Exercise material START

(** [startFileTransfer] without its loop: it does nothing, or gives up at the
    timeout, or carries the transfer through to the end. *)
Lemma startFileTransfer_closed_form (user : User) (token : string)
        (opens : option N) (fo : FetchOutcome) (st : State) :
  startFileTransfer user token opens fo st
  = match activeTransfer st with
    | Some t =>
        match at_file t, dataChannelRef st with
        | Some file, Some ch =>
            if is_open ch then
              (Returned tt, transfer_done file st,
               transfer_effects user token fo (ch_id ch) file
                                (at_targetUserId t))
            else if opens_in_time opens then
              (Returned tt,
               transfer_done file
                 (setDataChannelRef (Some (ch_with_readyState open ch)) st),
               SetTimeout OPEN_TIMEOUT OpenTimeout
               :: transfer_effects user token fo (ch_id ch) file
                                   (at_targetUserId t))
            else (Returned tt, st, timeout_effects)
        | _, _ => (Returned tt, st, [])
        end
    | None => (Returned tt, st, [])
    end.
Proof.
  unfold startFileTransfer. unfold bind at 1. unfold get at 1.
  destruct (activeTransfer st) as [t |] eqn:Hact; [| reflexivity].
  destruct (at_file t) as [file |] eqn:Hfile; [| reflexivity].
  destruct (dataChannelRef st) as [ch |] eqn:Hch; [| reflexivity].
  fold (meta_of user file). unfold is_open.
  destruct (ch_readyState ch) eqn:Hrs.
  2: { unfold bind at 1. unfold ret at 1.
       now rewrite (@send_phase_full user token fo file (at_targetUserId t)
                      st ch Hch Hrs). }
  all: destruct (opens_in_time opens) eqn:Hin.
  all: try (destruct opens as [ms |]; [| discriminate Hin];
            apply N.ltb_lt in Hin;
            unfold bind at 1; unfold try_catch; unfold bind at 1;
            rewrite (wait_for_open_in_time st Hch Hin); unfold ret at 1;
            rewrite (@send_phase_full user token fo file (at_targetUserId t)
                       (setDataChannelRef
                          (Some (ch_with_readyState open ch)) st)
                       (ch_with_readyState open ch)
                       eq_refl eq_refl);
            reflexivity).
  all: unfold bind at 1; unfold try_catch; unfold bind at 1;
    rewrite (@wait_for_open_late opens st);
    [ reflexivity
    | intros ms ->; cbn in Hin; now apply N.ltb_ge in Hin ].
Qed.
(** * bf-dnc: brute force versus divide and conquer

    A shallow embedding of the three demonstration programs of the
    repository (matrix_multiply.cpp, factorial.cpp and the prime-number
    program) together with the properties their description states.

    Conventions of the embedding.
    - [long long] values are integers of [Z] kept in the signed 64-bit range
      by [wrap64]; [unsigned long long] values are kept in range by
      [wrapu64].  Sizes and loop counters of type [int] are integers of
      [Z]: in the matrix program a counter stays between [0] and the size;
      in the other two programs an operation that would leave the range of
      [int] fails.
    - A matrix [long long**] is the address of an array of row pointers in
      the heap; every row is the address of an array of cells.  Arrays that
      come from [new] start with undefined elements, and an undefined
      element cannot be read.  [matrixMultiplyDivideConquer_junk] is the
      divide-and-conquer multiplication when such an element holds a value
      instead, whatever it is.
    - The numbers that [initializeRandomMatrix] draws come from outside
      the program: they are an argument of its embedding.
    - A computation either fails (an access outside an array, a read of an
      undefined element, a release of something not allocated) or returns a
      value and the next heap. *)

From stdpp Require Import gmap list.
From Stdlib Require Import ZArith Lia Znumtheory.
From Equations Require Import Equations.
(** * FRESCO HPC pipeline: a shallow embedding of the Conte ETL stages

    This development models the parts of the Conte pipeline that the
    specification of the repository makes claims about:

    - [step-1/hpc_transformer.py]: the downloader ([FileDownloader]) and
      the block / cpu transformers;
    - [step-2/consumer.py]: the join/aggregate engine ([process_chunk],
      [process_ts_file_in_parallel]) with its string helpers;
    - [step-2/utils/ready_signal_creator.py]: the signal manager;
    - [step-2/receiver.py] and [step-3/receiver.py]: the stage movers;
    - [step-3/consumer.py]: the final column clean-up.

    Conventions.  Python strings are [string]s of bytes (the data handled
    here is ASCII).  Floating point columns are modelled by exact
    rationals ([Q]); timestamps are integers (seconds since the epoch).
    Files live in a finite map from path names to file records.
    Exceptions are values of a small error type. *)

From stdpp Require Import gmap strings list fin_maps.
From Stdlib Require Import ZArith QArith Qminmax Ascii String List Lia.
From Stdlib Require Import DecimalString DecimalPos Permutation Sorted OrdersEx Lqa.
Import ListNotations.

Local Open Scope string_scope.
Local Open Scope list_scope.

(** String concatenation is written [+:+]; [++] is kept for lists. *)

(* ===================================================================== *)
(** * Regular expressions

    The Python [re] module and the Rust [regex] crate (used by polars)
    agree on the patterns that occur in the sources: both return the
    leftmost match, and among the matches starting at one position the
    one a backtracking matcher finds first (ordered alternation, greedy
    repetition).  The matcher below is that backtracking matcher, written
    in continuation passing style.  One capture group is supported, which
    is all the sources use. *)
(* ===================================================================== *)

Module Regex.

Inductive regex : Type :=
| Eps : regex
| Chr : (ascii -> bool) -> regex
| Cat : regex -> regex -> regex
| Alt : regex -> regex -> regex
| Star : regex -> regex
| Bol : regex
| Eol : regex
| Group : regex -> regex.

Definition Plus (r : regex) : regex := Cat r (Star r).
Definition Opt (r : regex) : regex := Alt r Eps.
(** * Orchestration core of the Veo3 automation tool

    A shallow embedding of the multi-account request orchestration layer,
    followed by its properties.

    Models:
    - [JS]         : the JavaScript values and string functions used below;
    - [Double]     : JavaScript numbers as IEEE 754 binary64 values, with
                     [parseFloat], addition, multiplication and [toFixed];
    - [TokenPool]  : [getNextToken], [getTokenByName] and the
                     [/api/load-token-pool] handler of [server.js];
    - [Dedup]      : [isDuplicateRequest] of [server.js];
    - [Provider]   : the payloads exchanged with the provider;
    - [Executor]   : [parseProxy] and [axiosWithRetry] of [server.js];
    - [StartEnd]   : the [/api/veo3/generate-start-end] handler of
                     [server.js];
    - [Poller]     : [pollOperation] of [video-veo3.js];
    - [AutoLogger] : the prompt loop of [runAutoLogger] in [index.js] (head
                     of an iteration, batch poll loop, downloads, clip
                     construction, scene update);
    - [Lanes]      : requests to the token pool of [server.js] as data;
    - [Proxy]      : proxy strings by their fields;
    - [Counters]   : readings of [rateLimitStats] in [server.js], and
                     [/api/reset-rate-limit-stats];
    - [ServerLog]  : [log], [/api/logs] and [/api/logs/clear] of
                     [server.js];
    - [TokenFile], [Csv] : the token file and [/api/tokens/export-csv];
    - [Credentials], [LaneManager], [EditProxy] : the handlers of
                     [server.js] that rewrite the token file;
    - [AccessToken]: [getAccessToken] of [server.js];
    - [Client]     : [postJson] of [video-veo3.js];
    - [StatusCheck], [PollChain] : [/api/veo3/check-status] of
                     [server.js], and [pollOperation] running over it;
    - [PollerRun]  : readings of a run of [pollOperation];
    - [RandomId]   : [cryptoRandomId] of [video-veo3.js];
    - [Uploads]    : [buildUploadLog], [fileToMediaId] and
                     [filesToMediaIds] of [video-veo3.js];
    - [Crop]       : the cover crop of [fileToCroppedDataUrl];
    - [PromptLoop] : the generate request of the prompt loop of [index.js].

    Mutable module-level variables of the JavaScript become explicit state
    records that every operation takes and returns.  The outside world
    (provider responses, the clock, the file system) is an argument of the
    operations.  Logging and the Telegram notifications change no state and
    are left out.

    Properties: one module [...Spec] per model. *)

From Stdlib Require Import ZArith String Ascii.
From Stdlib Require PrimFloat SpecFloat FloatOps.
From stdpp Require Import gmap strings list fin_maps pretty.
From Equations Require Import Equations.

Local Open Scope string_scope.
Local Open Scope Z_scope.
Local Open Scope list_scope.

(** ** JavaScript values *)

Module JS.

(** What [parseInt] reads: a mathematical integer, or [NaN].  The
    JavaScript value is the Number nearest to the integer ([Double.of_num]),
    which is the integer itself as long as its magnitude stays below
    [2^53]. *)
Inductive num : Type :=
| Int (z : Z)
| NaN.

#[global] Instance num_eq_dec : EqDecision num.
Proof. solve_decision. Defined.

(** Truthiness of a string value: only the empty string is falsy. *)
Definition truthy_string (s : string) : bool :=
  match s with
  | EmptyString => false
  | String _ _ => true
  end.

(** Truthiness of a possibly undefined string. *)
Definition truthy (v : option string) : bool :=
  match v with
  | Some s => truthy_string s
  | None => false
  end.

(** [a || b] on possibly undefined strings. *)
Definition or_else (a b : option string) : option string :=
  if truthy a then a else b.

(** White space skipped by [parseInt] and [parseFloat] (the ASCII part of
    the StrWhiteSpaceChar production). *)
Definition is_white_space (c : ascii) : bool :=
  let n := nat_of_ascii c in
  ((9 <=? n)%nat && (n <=? 13)%nat) || (n =? 32)%nat.

Fixpoint trim_start (s : string) : string :=
  match s with
  | String c r => if is_white_space c then trim_start r else s
  | EmptyString => s
  end.

(** Value of a character as a digit (also beyond 9, for radix 16). *)
Definition digit_value (c : ascii) : option Z :=
  let n := Z.of_nat (nat_of_ascii c) in
  if ((48 <=? n) && (n <=? 57))%Z then Some (n - 48)
  else if ((97 <=? n) && (n <=? 122))%Z then Some (n - 87)
  else if ((65 <=? n) && (n <=? 90))%Z then Some (n - 55)
  else None.

(** Longest prefix of digits of the given radix, read as a number;
    [seen] records whether a digit was consumed. *)
Fixpoint read_digits (radix : Z) (s : string) (acc : Z) (seen : bool) : Z * bool :=
  match s with
  | String c r =>
      match digit_value c with
      | Some d => if (d <? radix)%Z then read_digits radix r (acc * radix + d) true
                  else (acc, seen)
      | None => (acc, seen)
      end
  | EmptyString => (acc, seen)
  end.

Definition strip_sign (s : string) : Z * string :=
  match s with
  | String "-" r => (-1, r)
  | String "+" r => (1, r)
  | _ => (1, s)
  end.

Definition strip_hex_prefix (s : string) : Z * string :=
  match s with
  | String "0" (String "x" r) => (16, r)
  | String "0" (String "X" r) => (16, r)
  | _ => (10, s)
  end.

(** [parseInt(s)] with no radix argument, before the conversion of the
    integer it has read to a Number. *)
Definition parseInt (s : string) : num :=
  let '(sign, s1) := strip_sign (trim_start s) in
  let '(radix, s2) := strip_hex_prefix s1 in
  let '(n, seen) := read_digits radix s2 0 false in
  if seen then Int (sign * n) else NaN.

(** [s.split(sep)] for a one-character separator. *)
Fixpoint split (sep : ascii) (s : string) : list string :=
  match s with
  | EmptyString => [EmptyString]
  | String c r =>
      if Ascii.eqb c sep then EmptyString :: split sep r
      else match split sep r with
           | h :: t => String c h :: t
           | [] => [String c EmptyString]
           end
  end.

(** A string between double quotes. *)
Definition quoted (s : string) : string :=
  String (ascii_of_nat 34) (s ++ String (ascii_of_nat 34) EmptyString).

(** [s.includes(t)]. *)
Fixpoint includes (t s : string) : bool :=
  String.prefix t s ||
  match s with
  | String _ r => includes t r
  | EmptyString => false
  end.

Exercise material END

*Exercise instructions*
Reproduce, word for word and in full, only the lines above that start at the line with "else if ((97" and run through the line with "[String c EmptyString]", both ends included.

*Response to this task*
  else if ((97 <=? n) && (n <=? 122))%Z then Some (n - 87)
  else if ((65 <=? n) && (n <=? 90))%Z then Some (n - 55)
  else None.

(** Longest prefix of digits of the given radix, read as a number;
    [seen] records whether a digit was consumed. *)
Fixpoint read_digits (radix : Z) (s : string) (acc : Z) (seen : bool) : Z * bool :=
  match s with
  | String c r =>
      match digit_value c with
      | Some d => if (d <? radix)%Z then read_digits radix r (acc * radix + d) true
                  else (acc, seen)
      | None => (acc, seen)
      end
  | EmptyString => (acc, seen)
  end.

Definition strip_sign (s : string) : Z * string :=
  match s with
  | String "-" r => (-1, r)
  | String "+" r => (1, r)
  | _ => (1, s)
  end.

Definition strip_hex_prefix (s : string) : Z * string :=
  match s with
  | String "0" (String "x" r) => (16, r)
  | String "0" (String "X" r) => (16, r)
  | _ => (10, s)
  end.

(** [parseInt(s)] with no radix argument, before the conversion of the
    integer it has read to a Number. *)
Definition parseInt (s : string) : num :=
  let '(sign, s1) := strip_sign (trim_start s) in
  let '(radix, s2) := strip_hex_prefix s1 in
  let '(n, seen) := read_digits radix s2 0 false in
  if seen then Int (sign * n) else NaN.

(** [s.split(sep)] for a one-character separator. *)
Fixpoint split (sep : ascii) (s : string) : list string :=
  match s with
  | EmptyString => [EmptyString]
  | String c r =>
      if Ascii.eqb c sep then EmptyString :: split sep r
      else match split sep r with
           | h :: t => String c h :: t
           | [] => [String c EmptyString]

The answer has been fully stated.